───── Data section ─────
Lemma parseRequest_sim {Q} `{InputQueueLaws Q} p (q : Q) :
  q_wf q -> wf p ->
  exists ok p' q', parseRequest p q = Ok (ok, p', q') /\ q_wf q' /\ wf p' /\
    parseRequest p (q_contents q) = Ok (ok, p', q_contents q') /\
    (forall room, q_fits room q -> q_fits room q').
Proof.
  intros Hq Hwf. destruct (decide (state_ p = GotAll)) as [Eg|Ng].
  { unfold parseRequest. rewrite Eg. eauto 10. }
  destruct (decide (state_ p = Error)) as [Ee|Ne].
  { unfold parseRequest. rewrite Ee. eauto 10. }
  destruct (parseLoop_total p (q_contents q) (parseFuel q)) as (ok & p' & s' & Hl & Hwf');
    [done..| |].
  { unfold parseFuel. rewrite q_readable_law by done. unfold blen. lia. }
  apply parseLoop_sim in Hl as Hq'; [|done..]. destruct Hq' as (q' & Hr & Hq' & <- & Hfit).
  exists ok, p', q'. split_and!; try done.
  - unfold parseRequest. by destruct (state_ p).
  - by eapply parseRequest_loop.
Qed.

(** One iteration of the call. *)
Lemma parseRequest_continue p (s : bytes) p1 s1 :
  wf p -> state_ p <> GotAll -> state_ p <> Error ->
  parseStep p s = Ok (Continue p1 s1) -> parseRequest p s = parseRequest p1 s1.
Proof.
  intros Hwf Hg He Hst. pose proof (parseStep_wf _ _ _ Hwf Hst) as Hwf'.
  apply parseStep_progress in Hst as Hp; [|done..]. destruct Hp as (_ & Hg1 & He1).
  destruct (parseLoop_total p1 s1 (parseFuel s1)) as (? & ? & ? & Hl & _);
    try done; [unfold parseFuel; simpl; unfold blen; lia|].
  rewrite (parseRequest_loop p1 _ _ _ Hl) by done.
  eapply (parseRequest_loop p _ (S _)); [|done..]. cbn [parseLoop]. by rewrite Hst.
Qed.

Lemma parseRequest_return p (s : bytes) ok p1 s1 :
  wf p -> state_ p <> GotAll -> state_ p <> Error ->
  parseStep p s = Ok (Return ok p1 s1) -> parseRequest p s = Ok (ok, p1, s1).
Proof.
  intros Hwf Hg He Hst. eapply (parseRequest_loop p _ 1); [|done..].
  cbn [parseLoop]. by rewrite Hst.
Qed.

(** Bytes that arrive later: either the parse had ended, and does not see them,
    or it was waiting, and goes on with them. *)
Definition resumes (p : t) (s d : bytes) (ok : bool) (p' : t) (s' : bytes) : Prop :=
  if ok && negb (gotAll p')
  then parseRequest p (s ++ d) = parseRequest p' (s' ++ d) /\ state_ p' <> Error
  else parseRequest p (s ++ d) = Ok (ok, p', s' ++ d).

Lemma resumes_step p s d st ok p' s' :
  wf p -> state_ p <> GotAll -> state_ p <> Error ->
  parseStep p s = Ok st ->
  match st with
  | Continue p1 s1 => resumes p1 s1 d ok p' s'
  | Return ok1 p1 s1 => (ok1, p1, s1) = (ok, p', s')
  end ->
  resumes p s d ok p' s'.
Proof.
  intros Hwf Hg He Hst Hk. pose proof (parseStep_wf _ _ _ Hwf Hst) as Hwf'.
  destruct (parseStep_extend p s d st Hst) as [Hd|Hw]; [apply Hwf| |].
  - destruct st as [p1 s1|ok1 p1 s1]; simpl in *.
    + apply parseStep_progress in Hst as (_ & Hg1 & He1); [|done..].
      assert (parseRequest p (s ++ d) = parseRequest p1 (s1 ++ d)) as E;
        [|unfold resumes in *; by rewrite E].
      by apply parseRequest_continue.
    + injection Hk as <- <- <-.
      assert (parseRequest p (s ++ d) = Ok (ok1, p1, s1 ++ d)) as Hr.
      { by apply parseRequest_return. }
      unfold resumes, gotAll.
      apply parseStep_return in Hst as [[-> _]|[[-> Hg1]|(-> & -> & ->)]].
      * done.
      * by rewrite Hg1.
      * by rewrite bool_decide_eq_false_2.
  - subst st. injection Hk as <- <- <-. unfold resumes, gotAll.
    by rewrite bool_decide_eq_false_2.
Qed.

Lemma parseLoop_resumes n p (s d : bytes) ok p' s' :
  wf p -> state_ p <> GotAll -> state_ p <> Error ->
  parseLoop n p s = Ok (ok, p', s') -> resumes p s d ok p' s'.
Proof.
  revert p s. induction n as [|n IH]; intros p s Hwf Hg He; [done|]. cbn [parseLoop].
  intros (st & Hst & Hk)%obind_Ok. eapply resumes_step; [done..|].
  destruct st as [p1 s1|ok1 p1 s1]; [|by injection Hk as <- <- <-].
  pose proof (parseStep_wf _ _ _ Hwf Hst) as Hwf'.
  apply parseStep_progress in Hst as (_ & ? & ?); [|done..]. by apply IH.
Qed.

Lemma parseRequest_resumes p (s d : bytes) ok p' s' :
  wf p -> parseRequest p s = Ok (ok, p', s') -> resumes p s d ok p' s'.
Proof.
  intros Hwf. destruct (decide (state_ p = GotAll)) as [Eg|Ng].
  { unfold resumes, parseRequest, gotAll. rewrite Eg. intros [= <- <- <-].
    by rewrite (bool_decide_eq_true_2 (state_ p = GotAll)), Eg. }
  destruct (decide (state_ p = Error)) as [Ee|Ne].
  { unfold resumes, parseRequest. rewrite Ee. intros [= <- <- <-]. by rewrite Ee. }
  intros Hr. apply (parseLoop_resumes (parseFuel s)); try done.
  unfold parseRequest in Hr. by destruct (state_ p).
Qed.

(** ** Lemmas: parsing what a client prints *)

Definition not_LF (c : ascii) : bool := negb (Ascii.eqb c Buffer.LF).

(** A line without line feed, followed by CRLF, is found by [findCRLF]. *)
Lemma find_line line s :
  forallb not_LF line = true ->
  search2 Buffer.CR Buffer.LF (line ++ Buffer.kCRLF ++ s) = Some (length line).
Proof.
  intros Hl. apply (search2_app Buffer.CR Buffer.LF line s).
  apply search2_none; [by vm_compute | done].
Qed.

Lemma line_range line s :
  slice 0 (Z.of_nat (length line)) (line ++ Buffer.kCRLF ++ s) = line.
Proof.
  unfold slice. rewrite drop_0, take_app_le by lia. by rewrite take_ge by lia.
Qed.

Lemma line_rest line s :
  require (Z.of_nat (length line) + 2 <=? blen (line ++ Buffer.kCRLF ++ s)) AssertFailure
    (Ok (drop (Z.to_nat (Z.of_nat (length line) + 2)) (line ++ Buffer.kCRLF ++ s))) = Ok s.
Proof.
  rewrite require_true.
  - f_equal. rewrite app_assoc, drop_app_ge by (rewrite length_app; simpl; lia).
    rewrite length_app. replace (_ - _)%nat with 0%nat by (simpl; lia). by rewrite drop_0.
  - apply Z.leb_le. rewrite !blen_app. pose proof (blen_nonneg s).
    unfold blen at 1 2, Buffer.kCRLF. simpl. lia.
Qed.
Lemma fields_nodup : NoDup (map (fun h => HttpParser.toLowerAscii h.1) (fields r)).
Proof.
  pose proof headers_nodup as Hn. destruct Huse as [_ _ Hnames _ _].
  assert (Hno : str "connection" ∉ map (fun h => HttpParser.toLowerAscii h.1) (headers_ r)).
  { intros (k & [v Hk] & E)%lowered_elem. by destruct (Hnames k v Hk) as (? & _). }
  unfold fields. rewrite Hfind.
  destruct (hs !! str "Content-Length") eqn:E; cbn [map app fst];
    change (HttpParser.toLowerAscii (str "Connection")) with (str "connection");
    apply NoDup_cons; (split; [|]); [done | done | by intros [H|H]%elem_of_cons |].
  apply NoDup_cons. split; [|done].
  intros (k & [v Hk] & Ek)%lowered_elem. destruct (Hnames k v Hk) as (_ & _ & H).
  rewrite H in Hk by done. congruence.
Qed.

Lemma fields_lookup k v :
  (k, v) ∈ fields r -> HttpParser.header_map (fields r) ∅ !! HttpParser.toLowerAscii k = Some v.
Proof. apply HttpParser.header_map_lookup, fields_nodup. Qed.

Lemma headers_in_fields k v : hs !! k = Some v -> (k, v) ∈ fields r.
Proof.
  intros H%header_elem. unfold fields. apply elem_of_cons; right. apply elem_of_app; by right.
Qed.

Lemma fields_readable : HttpReader.readable (status_line r) (fields r) (body_ r).
Proof.
  pose proof (blen_nonneg (body_ r)). destruct Huse as [Hv _ Hnames Hlen Hbody]. split.
  - unfold status_line. by destruct (statusCode_ r).
  - unfold fields. rewrite Hfind. apply Forall_cons. split.
    { by destruct (closeConnection_ r). }
    apply Forall_app. split.
    + destruct (hs !! _); [done|]. apply Forall_singleton. simpl.
      split; [done | by apply HttpReader.to_string_value].
    + apply Forall_forall. intros [k v] Hkv%header_elem. by apply (Hv k v).
  - apply fields_nodup.
  - rewrite HttpParser.header_map_lookup_ne; [apply lookup_empty|].
    assert (Hno : HttpParser.transfer_encoding ∉
      map (fun h => HttpParser.toLowerAscii h.1) (headers_ r)).
    { intros (k & [v Hk] & E)%lowered_elem. by destruct (Hnames k v Hk) as (_ & ? & _). }
    unfold fields. rewrite Hfind. destruct (hs !! str "Content-Length"); cbn [map app fst].
    + by intros [?|?]%elem_of_cons.
    + by intros [?|[?|?]%elem_of_cons]%elem_of_cons.
  - change HttpParser.content_length with (HttpParser.toLowerAscii (str "Content-Length")).
    destruct (hs !! str "Content-Length") as [v|] eqn:E.
    + exists v. split; [apply fields_lookup, headers_in_fields, E | by apply Hlen].
    + exists (Digits.to_string (blen (body_ r))). split.
      * apply fields_lookup. unfold fields. rewrite Hfind, E.
        apply elem_of_cons; right. apply elem_of_cons; by left.
      * apply HttpReader.parse_to_string. lia.
Qed.
End fields.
─────
_What the task requires_. Show the lines of the records above that mention "Hnames".

_Response for this exercise_.
  pose proof headers_nodup as Hn. destruct Huse as [_ _ Hnames _ _].
  { intros (k & [v Hk] & E)%lowered_elem. by destruct (Hnames k v Hk) as (? & _). }
  intros (k & [v Hk] & Ek)%lowered_elem. destruct (Hnames k v Hk) as (_ & _ & H).
  pose proof (blen_nonneg (body_ r)). destruct Huse as [Hv _ Hnames Hlen Hbody]. split.
    { intros (k & [v Hk] & E)%lowered_elem. by destruct (Hnames k v Hk) as (_ & ? & _). }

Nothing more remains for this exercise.